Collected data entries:
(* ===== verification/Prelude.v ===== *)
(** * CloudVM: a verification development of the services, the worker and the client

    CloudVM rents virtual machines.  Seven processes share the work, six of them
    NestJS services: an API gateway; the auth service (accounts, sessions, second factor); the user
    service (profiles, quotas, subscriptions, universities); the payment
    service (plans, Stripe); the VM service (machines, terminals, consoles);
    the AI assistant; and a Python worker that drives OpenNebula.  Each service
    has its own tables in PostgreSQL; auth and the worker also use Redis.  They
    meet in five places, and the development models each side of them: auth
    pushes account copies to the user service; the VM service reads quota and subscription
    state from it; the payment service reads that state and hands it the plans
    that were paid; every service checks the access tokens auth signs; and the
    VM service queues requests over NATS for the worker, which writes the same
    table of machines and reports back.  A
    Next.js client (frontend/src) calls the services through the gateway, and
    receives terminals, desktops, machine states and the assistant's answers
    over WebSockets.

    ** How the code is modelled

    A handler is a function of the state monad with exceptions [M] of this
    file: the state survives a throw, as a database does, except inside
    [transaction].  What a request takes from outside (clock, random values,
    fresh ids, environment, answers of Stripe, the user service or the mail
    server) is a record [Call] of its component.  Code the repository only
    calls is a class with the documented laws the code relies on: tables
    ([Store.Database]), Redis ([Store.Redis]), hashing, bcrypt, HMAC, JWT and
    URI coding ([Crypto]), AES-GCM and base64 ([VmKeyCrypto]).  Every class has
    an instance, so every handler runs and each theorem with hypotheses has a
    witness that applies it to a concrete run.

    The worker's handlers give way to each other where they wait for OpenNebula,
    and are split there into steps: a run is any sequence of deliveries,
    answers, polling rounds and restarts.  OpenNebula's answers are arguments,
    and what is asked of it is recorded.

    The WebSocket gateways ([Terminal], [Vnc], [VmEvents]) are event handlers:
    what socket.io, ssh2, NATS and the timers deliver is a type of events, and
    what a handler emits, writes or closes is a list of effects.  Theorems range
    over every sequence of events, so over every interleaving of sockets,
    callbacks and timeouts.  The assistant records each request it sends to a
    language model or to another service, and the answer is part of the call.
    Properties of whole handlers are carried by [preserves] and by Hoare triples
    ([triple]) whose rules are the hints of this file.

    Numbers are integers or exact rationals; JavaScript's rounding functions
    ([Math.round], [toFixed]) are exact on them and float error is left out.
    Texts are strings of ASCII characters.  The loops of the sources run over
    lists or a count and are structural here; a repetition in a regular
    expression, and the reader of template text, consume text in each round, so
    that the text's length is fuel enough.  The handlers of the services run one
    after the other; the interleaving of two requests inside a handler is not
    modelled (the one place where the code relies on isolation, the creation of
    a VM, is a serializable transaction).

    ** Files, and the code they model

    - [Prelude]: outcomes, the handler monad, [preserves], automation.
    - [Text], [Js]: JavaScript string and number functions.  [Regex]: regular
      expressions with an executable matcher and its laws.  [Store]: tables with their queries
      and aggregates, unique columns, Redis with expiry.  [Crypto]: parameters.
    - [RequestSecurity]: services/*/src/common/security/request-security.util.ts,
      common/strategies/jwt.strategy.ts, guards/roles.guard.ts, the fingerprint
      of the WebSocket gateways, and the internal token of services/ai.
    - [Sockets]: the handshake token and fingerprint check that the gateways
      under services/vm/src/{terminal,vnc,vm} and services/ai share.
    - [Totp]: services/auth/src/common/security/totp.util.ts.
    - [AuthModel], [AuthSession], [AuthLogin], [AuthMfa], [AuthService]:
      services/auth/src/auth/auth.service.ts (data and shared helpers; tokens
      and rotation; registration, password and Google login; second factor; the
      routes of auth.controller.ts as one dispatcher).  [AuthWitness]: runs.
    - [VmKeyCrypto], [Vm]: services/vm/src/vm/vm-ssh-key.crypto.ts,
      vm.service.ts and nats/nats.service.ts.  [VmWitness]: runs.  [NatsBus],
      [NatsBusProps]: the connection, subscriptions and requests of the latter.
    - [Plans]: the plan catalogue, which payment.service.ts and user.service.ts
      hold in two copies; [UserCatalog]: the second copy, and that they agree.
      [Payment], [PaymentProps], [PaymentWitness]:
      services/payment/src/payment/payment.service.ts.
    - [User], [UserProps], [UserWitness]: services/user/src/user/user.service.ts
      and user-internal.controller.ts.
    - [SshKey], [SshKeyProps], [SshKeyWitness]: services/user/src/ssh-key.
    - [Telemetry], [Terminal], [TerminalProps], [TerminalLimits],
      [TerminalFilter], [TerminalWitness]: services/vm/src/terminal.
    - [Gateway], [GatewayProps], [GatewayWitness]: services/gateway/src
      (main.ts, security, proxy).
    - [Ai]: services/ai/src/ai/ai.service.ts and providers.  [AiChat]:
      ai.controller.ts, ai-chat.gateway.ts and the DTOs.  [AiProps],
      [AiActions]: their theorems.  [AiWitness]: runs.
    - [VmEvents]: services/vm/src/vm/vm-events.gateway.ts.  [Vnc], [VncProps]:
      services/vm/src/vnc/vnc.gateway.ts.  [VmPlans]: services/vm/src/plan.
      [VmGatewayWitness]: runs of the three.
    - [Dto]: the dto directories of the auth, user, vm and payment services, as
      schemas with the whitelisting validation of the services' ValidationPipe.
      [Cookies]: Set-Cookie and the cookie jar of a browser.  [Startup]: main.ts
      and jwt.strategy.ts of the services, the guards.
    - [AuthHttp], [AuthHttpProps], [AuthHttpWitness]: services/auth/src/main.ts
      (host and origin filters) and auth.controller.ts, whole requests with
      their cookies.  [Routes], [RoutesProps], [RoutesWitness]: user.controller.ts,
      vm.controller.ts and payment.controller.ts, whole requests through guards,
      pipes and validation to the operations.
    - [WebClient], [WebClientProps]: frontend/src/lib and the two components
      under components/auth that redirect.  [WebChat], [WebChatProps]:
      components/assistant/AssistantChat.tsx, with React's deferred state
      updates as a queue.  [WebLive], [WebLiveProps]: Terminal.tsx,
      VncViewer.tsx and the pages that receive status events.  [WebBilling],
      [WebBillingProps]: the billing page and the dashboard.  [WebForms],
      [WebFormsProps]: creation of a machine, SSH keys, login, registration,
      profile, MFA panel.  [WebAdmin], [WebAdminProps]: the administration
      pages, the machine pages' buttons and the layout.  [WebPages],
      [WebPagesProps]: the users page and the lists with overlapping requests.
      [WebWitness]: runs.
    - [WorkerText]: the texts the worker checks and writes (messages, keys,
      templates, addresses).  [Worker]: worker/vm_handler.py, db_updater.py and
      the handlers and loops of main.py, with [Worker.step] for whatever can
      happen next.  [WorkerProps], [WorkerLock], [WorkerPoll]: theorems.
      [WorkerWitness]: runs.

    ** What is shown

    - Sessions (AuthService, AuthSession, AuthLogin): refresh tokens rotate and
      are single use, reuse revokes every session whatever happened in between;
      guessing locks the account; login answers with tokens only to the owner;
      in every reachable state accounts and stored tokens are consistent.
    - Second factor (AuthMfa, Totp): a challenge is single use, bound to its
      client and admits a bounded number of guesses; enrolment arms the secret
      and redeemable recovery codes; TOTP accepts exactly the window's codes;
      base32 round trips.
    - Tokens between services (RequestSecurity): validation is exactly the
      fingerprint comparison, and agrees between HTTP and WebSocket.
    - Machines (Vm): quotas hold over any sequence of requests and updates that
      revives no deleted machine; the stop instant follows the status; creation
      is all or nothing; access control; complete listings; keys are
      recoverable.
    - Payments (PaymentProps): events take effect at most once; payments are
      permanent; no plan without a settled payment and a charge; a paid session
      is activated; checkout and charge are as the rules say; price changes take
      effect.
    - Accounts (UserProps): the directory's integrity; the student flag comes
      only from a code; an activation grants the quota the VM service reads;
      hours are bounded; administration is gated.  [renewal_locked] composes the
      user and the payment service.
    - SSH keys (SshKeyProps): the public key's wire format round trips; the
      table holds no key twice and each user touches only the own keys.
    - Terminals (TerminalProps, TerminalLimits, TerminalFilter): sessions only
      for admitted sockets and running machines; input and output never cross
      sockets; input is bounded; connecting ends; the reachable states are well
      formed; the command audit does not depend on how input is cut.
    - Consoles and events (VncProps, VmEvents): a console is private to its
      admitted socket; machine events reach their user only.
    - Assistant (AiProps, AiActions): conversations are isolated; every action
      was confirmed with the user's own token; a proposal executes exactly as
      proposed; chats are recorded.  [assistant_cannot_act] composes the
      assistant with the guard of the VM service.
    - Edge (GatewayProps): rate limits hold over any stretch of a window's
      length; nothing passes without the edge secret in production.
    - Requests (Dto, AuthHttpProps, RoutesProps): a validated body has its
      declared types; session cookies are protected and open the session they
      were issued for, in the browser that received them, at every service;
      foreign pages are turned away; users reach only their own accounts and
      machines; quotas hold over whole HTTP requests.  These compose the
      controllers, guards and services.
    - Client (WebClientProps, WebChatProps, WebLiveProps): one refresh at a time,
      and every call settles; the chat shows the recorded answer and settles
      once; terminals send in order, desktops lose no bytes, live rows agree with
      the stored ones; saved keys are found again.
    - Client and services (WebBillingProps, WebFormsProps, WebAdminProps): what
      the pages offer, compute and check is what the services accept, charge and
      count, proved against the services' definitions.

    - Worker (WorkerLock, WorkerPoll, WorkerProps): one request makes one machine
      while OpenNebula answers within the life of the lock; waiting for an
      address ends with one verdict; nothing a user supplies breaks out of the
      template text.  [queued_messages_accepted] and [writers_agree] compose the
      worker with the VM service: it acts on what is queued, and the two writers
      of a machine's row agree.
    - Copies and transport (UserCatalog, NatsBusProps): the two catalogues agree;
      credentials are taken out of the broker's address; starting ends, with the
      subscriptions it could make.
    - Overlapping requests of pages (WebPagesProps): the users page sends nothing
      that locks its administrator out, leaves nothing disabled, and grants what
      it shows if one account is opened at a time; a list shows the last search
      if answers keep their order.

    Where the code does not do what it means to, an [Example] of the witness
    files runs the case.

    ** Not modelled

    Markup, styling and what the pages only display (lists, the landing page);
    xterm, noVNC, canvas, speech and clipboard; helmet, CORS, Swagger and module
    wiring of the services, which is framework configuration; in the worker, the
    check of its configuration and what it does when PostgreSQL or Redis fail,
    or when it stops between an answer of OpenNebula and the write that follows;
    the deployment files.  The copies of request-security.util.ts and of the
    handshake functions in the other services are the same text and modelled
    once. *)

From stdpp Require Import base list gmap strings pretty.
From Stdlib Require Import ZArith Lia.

- **TO DO**
From the data above, show each line that contains "verification".

- **OUTPUT**
(* ===== verification/Prelude.v ===== *)
(** * CloudVM: a verification development of the services, the worker and the client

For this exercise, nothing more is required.